▶ [WHAT THE TASK ASKS]: Review the material and extract every line in which the word "Hfuel" occurs.

───── AVAILABLE DATA ─────

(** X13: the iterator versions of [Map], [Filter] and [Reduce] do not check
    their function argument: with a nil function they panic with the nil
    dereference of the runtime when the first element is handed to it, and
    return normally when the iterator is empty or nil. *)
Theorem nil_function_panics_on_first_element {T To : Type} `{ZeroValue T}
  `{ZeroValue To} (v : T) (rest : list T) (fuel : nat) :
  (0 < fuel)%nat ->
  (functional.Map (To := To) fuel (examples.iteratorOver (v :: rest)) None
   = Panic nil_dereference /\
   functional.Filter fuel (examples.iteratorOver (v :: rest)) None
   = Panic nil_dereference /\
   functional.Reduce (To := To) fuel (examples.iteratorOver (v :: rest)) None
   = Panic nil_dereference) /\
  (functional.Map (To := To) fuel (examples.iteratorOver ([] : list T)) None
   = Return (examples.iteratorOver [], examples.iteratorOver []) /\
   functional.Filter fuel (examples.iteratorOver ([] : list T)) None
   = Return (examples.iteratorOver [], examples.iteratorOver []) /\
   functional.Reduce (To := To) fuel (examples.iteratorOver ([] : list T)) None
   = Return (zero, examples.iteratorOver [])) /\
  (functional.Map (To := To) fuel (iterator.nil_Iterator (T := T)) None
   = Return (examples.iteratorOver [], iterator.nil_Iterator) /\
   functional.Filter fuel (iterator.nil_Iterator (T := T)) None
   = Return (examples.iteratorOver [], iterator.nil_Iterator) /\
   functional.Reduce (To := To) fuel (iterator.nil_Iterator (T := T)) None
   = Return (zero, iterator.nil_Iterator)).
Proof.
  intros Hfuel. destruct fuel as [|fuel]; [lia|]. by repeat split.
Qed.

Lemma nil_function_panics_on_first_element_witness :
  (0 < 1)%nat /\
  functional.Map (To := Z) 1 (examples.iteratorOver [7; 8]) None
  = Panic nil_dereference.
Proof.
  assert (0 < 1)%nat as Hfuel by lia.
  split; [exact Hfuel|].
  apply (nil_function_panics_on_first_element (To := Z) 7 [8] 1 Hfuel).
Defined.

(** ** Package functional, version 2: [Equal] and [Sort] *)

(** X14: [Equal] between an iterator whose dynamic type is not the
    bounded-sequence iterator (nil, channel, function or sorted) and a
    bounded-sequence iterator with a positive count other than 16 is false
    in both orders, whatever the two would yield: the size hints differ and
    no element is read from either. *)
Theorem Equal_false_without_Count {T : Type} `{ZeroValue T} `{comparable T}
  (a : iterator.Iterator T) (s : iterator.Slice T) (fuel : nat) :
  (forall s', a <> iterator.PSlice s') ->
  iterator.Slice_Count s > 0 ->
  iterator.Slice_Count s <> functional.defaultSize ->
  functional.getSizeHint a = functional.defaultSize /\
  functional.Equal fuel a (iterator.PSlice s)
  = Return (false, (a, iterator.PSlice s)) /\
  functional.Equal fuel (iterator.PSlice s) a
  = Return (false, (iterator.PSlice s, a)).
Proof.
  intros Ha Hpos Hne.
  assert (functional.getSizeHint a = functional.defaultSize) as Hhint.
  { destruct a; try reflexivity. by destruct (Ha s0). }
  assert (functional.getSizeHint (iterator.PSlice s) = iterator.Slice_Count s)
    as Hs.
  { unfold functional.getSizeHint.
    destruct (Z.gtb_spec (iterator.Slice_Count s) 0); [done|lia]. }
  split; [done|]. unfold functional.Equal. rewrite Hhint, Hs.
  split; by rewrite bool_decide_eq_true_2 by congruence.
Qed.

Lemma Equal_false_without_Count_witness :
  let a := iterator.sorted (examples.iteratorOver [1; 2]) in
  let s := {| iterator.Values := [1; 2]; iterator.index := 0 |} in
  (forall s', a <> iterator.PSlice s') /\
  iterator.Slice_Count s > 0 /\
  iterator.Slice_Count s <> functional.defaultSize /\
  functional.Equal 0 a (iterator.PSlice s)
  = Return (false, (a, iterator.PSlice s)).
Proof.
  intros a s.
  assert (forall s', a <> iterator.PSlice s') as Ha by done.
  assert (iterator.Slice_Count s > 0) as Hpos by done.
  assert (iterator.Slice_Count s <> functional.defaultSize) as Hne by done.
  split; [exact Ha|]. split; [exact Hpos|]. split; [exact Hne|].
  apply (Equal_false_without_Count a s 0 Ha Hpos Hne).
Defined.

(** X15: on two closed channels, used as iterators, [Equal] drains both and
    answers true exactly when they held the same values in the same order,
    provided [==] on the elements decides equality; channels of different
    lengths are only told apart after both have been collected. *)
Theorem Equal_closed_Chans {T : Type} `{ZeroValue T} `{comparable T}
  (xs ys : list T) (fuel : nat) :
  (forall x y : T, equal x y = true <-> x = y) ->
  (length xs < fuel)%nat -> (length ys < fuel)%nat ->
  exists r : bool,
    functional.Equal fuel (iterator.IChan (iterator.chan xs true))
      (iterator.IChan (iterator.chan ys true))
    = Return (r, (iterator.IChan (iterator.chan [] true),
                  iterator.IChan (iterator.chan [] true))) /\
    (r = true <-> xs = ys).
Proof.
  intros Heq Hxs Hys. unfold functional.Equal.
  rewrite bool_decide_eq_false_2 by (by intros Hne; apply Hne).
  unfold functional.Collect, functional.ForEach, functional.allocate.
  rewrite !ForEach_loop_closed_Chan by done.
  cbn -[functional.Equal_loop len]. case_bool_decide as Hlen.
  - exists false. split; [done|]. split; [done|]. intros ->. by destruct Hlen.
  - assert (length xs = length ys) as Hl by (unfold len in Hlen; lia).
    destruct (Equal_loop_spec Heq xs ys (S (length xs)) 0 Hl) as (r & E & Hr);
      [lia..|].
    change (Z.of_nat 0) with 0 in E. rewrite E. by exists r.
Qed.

─────

▶ [RESULT OF THIS TASK]:
  intros Hfuel. destruct fuel as [|fuel]; [lia|]. by repeat split.
  assert (0 < 1)%nat as Hfuel by lia.
  split; [exact Hfuel|].
  apply (nil_function_panics_on_first_element (To := Z) 7 [8] 1 Hfuel).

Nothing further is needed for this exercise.